Supplied material Start Marker
(** * A shallow embedding of the state-vector quantum simulator

    The JavaScript sources (js/complex.js, js/quantum-state.js,
    js/quantum-gates.js, js/quantum-register.js, js/algorithms.js,
    js/quantum-tape.js) are transcribed function by function.  JavaScript
    numbers are kept abstract behind the interface [JsNum], so that one and
    the same transcription is read in two ways:

    - at [R] (instance [Real_Num]): exact arithmetic, in which the algebraic
      statements of the specification are proved;
    - at [float] (instance [Float_Num]): the IEEE binary64 numbers the
      program really runs on, with which concrete runs are evaluated.

    Integers used as qubit numbers and basis-state indices are [Z] at the
    boundary of a method (where the source tests them against [0]) and [nat]
    inside loops and as array positions.  The constructor only admits 1 to 20
    qubits, so every index stays below 2^20 and the 32-bit wrap-around of the
    JavaScript operators [<<], [>>], [&], [^] never comes into play; they are
    [Nat.shiftl], [Nat.shiftr], [Nat.land], [Nat.lxor].

    Arrays are lists read with stdpp's total lookup [l !!! i] and written
    with [<[i:=x]> l].  All reads and writes of the source are in range
    whenever the register is well formed ([QuantumRegister.wf]).  The entries
    gate.elements[r][c] of a gate are read the same way: the transcription
    follows the source on matrices that have all their entries, and reads
    zero where a row or an entry is missing, on which the JavaScript throws
    a TypeError. *)

From Stdlib Require Import Floats.
From Stdlib Require Import Reals Lra Lia ZArith List String Permutation.
From stdpp Require Import base list.
Import ListNotations.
Supplied material End Marker
Work to be completed -> The expected output is every line of the records in which the string "reads" appears.

Solution to this problem ->
    with [<[i:=x]> l].  All reads and writes of the source are in range
    follows the source on matrices that have all their entries, and reads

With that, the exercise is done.